I need to let it lie.

FunnysInLaJardin Mon 13-May-13 15:08:47

was he called Toby Young Number? This irritates me too. DH is great with our children and does the bulk of the childcare. Other mothers often comment how lucky I am to have such a helpful DH!

I would let the issue go btw. I doubt he intended to be sexist, it's just very deeply ingrained

Numberlock Mon 13-May-13 15:09:47

Ooh isn't your hubby good, Funnys!

FunnysInLaJardin Mon 13-May-13 15:26:56

it drives me nuts grin and meanwhile he basks in the glow of everyone thinking he really is doing something over and above and being all super dad. Nevermind that I work longer hours than him......

Numberlock Mon 13-May-13 15:34:15

"Father looks after own kids" headline shocker.

FunnysInLaJardin Mon 13-May-13 15:43:13

I know and oddly when I looked after them FT I got no adulation at all

bigkidsdidit Mon 13-May-13 16:35:57

My DH works part time (well, until he starts a new jpb next month). You should hear the accolades he gets! You'd think he was bloody superman rather than just a father looking after his child <grrr>

TwoFourSixOhOne Tue 14-May-13 11:39:02

I am interviewing for a ft job out of the house, I've been a Childminder for the past five years.

If I get the job it will be a complete reversal of childcare roles. DH will be home at 4.30, pick up the DC and do tea and baths, I won't be home before seven most evenings. He is really looking forward to it.

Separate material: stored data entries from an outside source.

(* ===== verification/Ledger.v ===== *)
(** * The specification of the network: a ledger of attested events

    What Validated Streams promises, without messages, stores, blocks or tasks:
    authorities attest events, and a node records an event only when enough
    authorities have attested it.  Dishonest authorities count for everything.
    The README calls this validating events by a quorum of witnesses; the comment
    of [target] in [consensus/src/events/mod.rs] says what it is for: of two
    events, each of which every honest authority attests at most one, at most one
    is recorded anywhere. *)

From stdpp Require Import base decidable gmap relations fin list.
From Stdlib Require Import ZArith Lia.
From S2P Require Import Prelude Proofs Authorities Network.

Section Quorums.
Context (byzantine : gset CryptoTypePublicPair).

(** Enough authorities have witnessed an event, or are Byzantine. *)
Definition attested_quorum (auths : AuthoritiesList) (w : list (CryptoTypePublicPair * H256))
    (e : H256) : Prop :=
  ∃ ks, NoDup ks ∧ (target auths ≤ Z.of_nat (length ks))%Z ∧
    Forall (λ k, k ∈ authorities auths ∧ known byzantine w k e) ks.

Lemma known_subseteq w w' k e : w ⊆ w' → known byzantine w k e → known byzantine w' k e.
Proof. intros Hw [?|?]; [by left|right; by apply Hw]. Qed.

Lemma attested_quorum_mono auths w w' e :
  w ⊆ w' → attested_quorum auths w e → attested_quorum auths w' e.
Proof.
  intros Hw (ks & Hnd & Hlen & Hks). exists ks. split_and!; [done..|].
  eapply Forall_impl; [exact Hks|]. intros k [? ?]. split; [done|]. by eapply known_subseteq.
Qed.

(** Two quorums of witnesses share one that is not Byzantine. *)
Lemma attested_quorums_share auths w e1 e2 :
  wf_authorities auths → size byzantine ≤ length (authorities auths) `div` 3 →
  attested_quorum auths w e1 → attested_quorum auths w e2 →
  ∃ k, k ∉ byzantine ∧ (k, e1) ∈ w ∧ (k, e2) ∈ w.
Proof.
  intros Hwf HF (ks1 & Hnd1 & Hlen1 & Hks1) (ks2 & Hnd2 & Hlen2 & Hks2).
  rewrite Forall_forall in Hks1, Hks2.
  destruct (quorums_intersect auths (list_to_set ks1) (list_to_set ks2) byzantine) as (k & Hk1 & Hk2 & Hk).
  - by apply wf_authorities_max.
  - intros k. rewrite !elem_of_list_to_set. intros Hin. by apply Hks1.
  - intros k. rewrite !elem_of_list_to_set. intros Hin. by apply Hks2.
  - by rewrite size_list_to_set_NoDup.
  - by rewrite size_list_to_set_NoDup.
  - done.
  - rewrite elem_of_list_to_set in Hk1, Hk2. exists k. split; [done|].
    destruct (Hks1 k Hk1) as [_ [?|?]], (Hks2 k Hk2) as [_ [?|?]]; by try split.
Qed.

End Quorums.

Section Ledger.
Context (auths : AuthoritiesList) (byzantine : gset CryptoTypePublicPair) {N : nat}.

(** Which key has attested which event, and which node has recorded which. *)
Record ledger := mkLedger {
  attestations : list (CryptoTypePublicPair * H256);
  records : list (fin N * H256)
}.

Inductive ledger_step : ledger → ledger → Prop :=
| LedgerAttest k e l :
    ledger_step l (mkLedger ((k, e) :: attestations l) (records l))
| LedgerRecord i e l :
    attested_quorum byzantine auths (attestations l) e →
    ledger_step l (mkLedger (attestations l) ((i, e) :: records l)).

(** Whatever is recorded has a quorum. *)
Definition ledger_ok (l : ledger) : Prop :=
  ∀ i e, (i, e) ∈ records l → attested_quorum byzantine auths (attestations l) e.

Lemma ledger_step_ok l l' : ledger_step l l' → ledger_ok l → ledger_ok l'.
Proof.
  intros [k e l1|i e l1 Hq] Hok j e'; cbn [records attestations].
  - intros Hin. eapply attested_quorum_mono; [|by eapply Hok]. set_solver.
  - rewrite elem_of_cons. intros [[= -> ->]|Hin]; [done|by eapply Hok].
Qed.

Lemma ledger_steps_ok l l' : rtc ledger_step l l' → ledger_ok l → ledger_ok l'.
Proof. induction 1; eauto using ledger_step_ok. Qed.

(** The promise: of two events that no honest authority attests both, at most one
    is recorded. *)
Lemma ledger_exclusive l e1 e2 i j :
  ledger_ok l → wf_authorities auths → size byzantine ≤ length (authorities auths) `div` 3 →
  (∀ k, k ∉ byzantine → (k, e1) ∈ attestations l → (k, e2) ∉ attestations l) →
  (i, e1) ∈ records l → (j, e2) ∉ records l.
Proof.
  intros Hok Hwf HF Hone H1 H2.
  destruct (attested_quorums_share byzantine auths (attestations l) e1 e2) as (k & Hk & Hk1 & Hk2);
    [done..|by eapply Hok|by eapply Hok|]. by apply (Hone k).
Qed.

(** Several attestations, and several records, one after the other. *)
Lemma ledger_attests w l : rtc ledger_step l (mkLedger (w ++ attestations l) (records l)).
Proof.
  induction w as [|[k e] w IH]; [by destruct l|].
  eapply rtc_r; [exact IH|]. apply (LedgerAttest k e (mkLedger (w ++ attestations l) (records l))).
Qed.

Lemma ledger_records i es l :
  Forall (attested_quorum byzantine auths (attestations l)) es →
  rtc ledger_step l (mkLedger (attestations l) ((pair i <$> es) ++ records l)).
Proof.
  induction es as [|e es IH]; [by destruct l|]. intros [He Hes]%Forall_cons_1.
  rewrite fmap_cons. eapply rtc_r; [by apply IH|].
  by apply (LedgerRecord i e (mkLedger (attestations l) ((pair i <$> es) ++ records l))).
Qed.

End Ledger.

Arguments ledger N : clear implicits.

The number one cmment I have had from several well meaning friends and relatives is, 'Oh isn't he good? Does he mind?'

What the actual fuck?

Numberlock Tue 14-May-13 12:03:31

Good luck with the interview, "TwoFour".

(Brace yourself for lots more comments like that and I'll be interested to know if they question you on your childcare arrangements during the interview.)